Given that Mr. Costello started the fund as treasurer, it can’t be said that he didn’t have a “material relationship” with the fund for at least three years, in addition to having had his say. to say about the members of the board of directors.

(2009 was when a Labor government tried to be non-partisan in its appointments – a policy that was dramatically torn apart by the Coalition, swiftly misleading Labor appointees, regardless of ability, before the wholesale stacking of various government bodies with the politically connected.)

There is also a question of Mr. Costello’s longevity.

The guidelines of the Australian Institute of Company Directors state that “it is good that a director’s term of office should be limited to encourage renewal”.

By the time Mr. Costello completes his second five-year term as chairman, he will have served on the board for 15 years.

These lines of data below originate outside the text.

(** X22. A chosen label the table does not have is reported as failed and
    changes nothing: when none of the chosen labels is a column, the store
    is as before, the failure is shown and the run is restarted. *)
Theorem missing_labels_are_reported_and_change_nothing `{Builtins}
    (σ : gmap nat DataFrame) (df : nat) (frame : DataFrame)
    (ui : Converter.convert_input) :
  σ !! df = Some frame ->
  Converter.convert_clicked ui = true ->
  Converter.columns_to_convert ui <> [] ->
  (forall col, In col (Converter.columns_to_convert ui) ->
     ~ In col (map fst (columns frame))) ->
  let result := Converter.convert_selected_columns_to_datetime σ df ui in
  fst (fst result) = σ /\
  In (st_error_failed (Converter.columns_to_convert ui)) (snd (fst result)) /\
  (forall cols, ~ In (st_success_converted cols) (snd (fst result))) /\
  snd result = Converter.Rerun.
Proof.
  intros Hframe Hclick Hsome Hmissing result. subst result.
  unfold Converter.convert_selected_columns_to_datetime.
  rewrite Hframe, Hclick.
  destruct (Converter.columns_to_convert ui) as [|c todo] eqn:Htodo;
    [congruence|].
  rewrite convert_loop_missing.
  2:{ intros n Hn. destruct (Converter.get_column n (columns frame)) eqn:Hget;
        [|reflexivity].
      exfalso. apply (Hmissing n Hn). apply get_column_labels. eauto. }
  simpl. split.
  - destruct frame. simpl. now apply insert_id.
  - split; [apply in_or_app; right; now left|]. split; [|reflexivity].
    intros cols Hin. apply in_app_or in Hin as [Hin|[Hin|[]]]; [|discriminate].
    destruct (Converter.show_types ui); [|destruct Hin].
    apply in_map_iff in Hin as (x & Hx & _). discriminate.
Qed.

Section ModesProperties.
Context `{Builtins}.

Lemma select_rows_agree (f g : forall A, list A -> list A) (df : DataFrame) :
  f _ (index df) = g _ (index df) ->
  Forall (fun c => select_series f (snd c) = select_series g (snd c)) (columns df) ->
  select_rows f df = select_rows g df.
Proof.
  intros Hidx Hcols. unfold select_rows. f_equal; [exact Hidx|].
  induction Hcols as [|[label s] cols Hs _ IH]; simpl; [reflexivity|].
  simpl in Hs. now rewrite Hs, IH.
Qed.

Lemma py_slice_as_mask {A} (a b : Z) (l : list A) :
  py_slice a b l
  = by_mask (repeat false (slice_bound (length l) a) ++
             repeat true (slice_bound (length l) b - slice_bound (length l) a))%list
      l.
Proof.
  unfold py_slice. rewrite by_mask_repeat_false.
  rewrite <- (app_nil_r (repeat true _)), by_mask_repeat_true.
  simpl. now rewrite app_nil_r.
Qed.

Lemma iloc_rows_of (a b : Z) (df : DataFrame) :
  well_formed df -> rows_of (iloc a b df) df.
Proof.
  intros Hwf.
  exists (repeat false (slice_bound (len df) a) ++
          repeat true (slice_bound (len df) b - slice_bound (len df) a))%list.
  unfold iloc. apply select_rows_agree.
  - apply py_slice_as_mask.
  - unfold well_formed in Hwf. eapply Forall_impl; [exact Hwf|].
    intros [label [vs|ts]] Hlen; simpl in *; f_equal.
    + rewrite <- Hlen. apply py_slice_as_mask.
    + rewrite length_map in Hlen. rewrite <- Hlen. apply py_slice_as_mask.
Qed.

End ModesProperties.

(** X23. Whatever the mode and the values of its widgets, the processing
    step only drops rows of a rectangular table: the result is the table
    itself or rows of it, whole and in their order, under the same column
    labels, and it is rectangular again. *)
Theorem processing_only_drops_rows `{Builtins} (df : DataFrame)
    (ui : process_input) :
  well_formed df ->
  let result := fst (process_data_with_user_options df ui) in
  (result = df \/ rows_of result df) /\
  map fst (columns result) = map fst (columns df) /\
  index result `sublist_of` index df /\
  well_formed result.
Proof.
  intros Hwf result.
  assert ((result = df \/ rows_of result df) /\ well_formed result) as [Hrows Hwf'].
  { unfold result, process_data_with_user_options.
    destruct (String.eqb _ "Use all data as-is"); [simpl; auto|].
    destruct (String.eqb _ "Manual selection"); simpl.
    - pose proof (iloc_rows_of (start_row (manual_ui ui))
                    (end_row (manual_ui ui) + 1) df Hwf) as Hrows.
      split; [now right|]. now apply (rows_of_well_formed _ df).
    - unfold auto_detect_with_options_sidebar.
      destruct (apply_clicked (auto_ui ui)); [|simpl; auto].
      pose proof (apply_auto_detection_rows df
                    (sidebar_skip_words (skip_words_input (auto_ui ui)))
                    (detection_method (auto_ui ui)) (cut_at_empty (auto_ui ui)))
        as Hrows.
      cbv zeta in Hrows. split; [exact Hrows|].
      destruct Hrows as [->|Hrows]; [exact Hwf|].
      now apply (rows_of_well_formed _ df). }
  split; [exact Hrows|]. split; [|split; [|exact Hwf']].
  - destruct Hrows as [->|(mask & ->)]; [reflexivity|apply select_rows_same_labels].
  - destruct Hrows as [->|(mask & ->)]; [reflexivity|apply by_mask_sublist].
Qed.

(** X24. Reset gives the processed table the content of the original as a
    new object and clears the history; every table of the store stays as it
    was. A conversion of the processed table afterwards, which works in
    place, therefore cannot reach the original. *)
Theorem reset_keeps_the_original_apart `{Builtins}
    (σ : gmap nat DataFrame) (s : Session.state) (original : nat)
    (frame : DataFrame) :
  Session.original_data s = Some original ->
  σ !! original = Some frame ->
  let σ1 := fst (fst (Session.reset_data σ s)) in
  let s1 := snd (fst (Session.reset_data σ s)) in
  exists processed : nat,
    Session.processed_data s1 = Some processed /\
    processed <> original /\
    σ1 !! processed = Some frame /\
    (forall r, r <> processed -> σ1 !! r = σ !! r) /\
    Session.original_data s1 = Some original /\
    Session.processing_history s1 = [] /\
    forall ui : Converter.convert_input,
      fst (fst (Converter.convert_selected_columns_to_datetime σ1 processed ui))
        !! original = Some frame.
Proof.
  intros Horiginal Hframe σ1 s1. subst σ1 s1.
  unfold Session.reset_data, Session.copy. rewrite Horiginal, Hframe. simpl.
  set (p := fresh (dom σ)).
  assert (p <> original) as Hne.
  { intros Heq. apply (is_fresh (dom σ)). fold p. rewrite Heq.
    apply elem_of_dom. eauto. }
  exists p. split; [reflexivity|]. split; [exact Hne|].
  split; [apply lookup_insert_eq|].
  split; [intros r Hr; now apply lookup_insert_ne|].
  split; [reflexivity|]. split; [reflexivity|].
  intros ui.
  rewrite (convert_store _ p frame ui) by apply lookup_insert_eq.
  destruct (converting ui); now rewrite !lookup_insert_ne.
Qed.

And another Future Fund governance issue is that prominent Liberal Party donor John Poynton will remain on the board after having to resign from Crown Resorts due to a “perceived lack of independence”.

But there is no doubt that the usual problem of questionable ethics, money laundering and shady customers in Australian casinos is also the fault of the RBA.

The reality of the RBA commentary focus is that it’s easy and everyone does it.

Everyone with a mortgage is quickly baited by a “rate hike!” big title.

Anyone worried about asset price inflation (i.e. the house price bubble) wants to see a change.

Anyone who wants to distract from the government’s economic failure is happy to push the wheelbarrow.

After all, there is an unsubstantiated claim that the Liberal Party is a “best at managing the economy” to bolster.

Anything less than good must be someone else’s fault.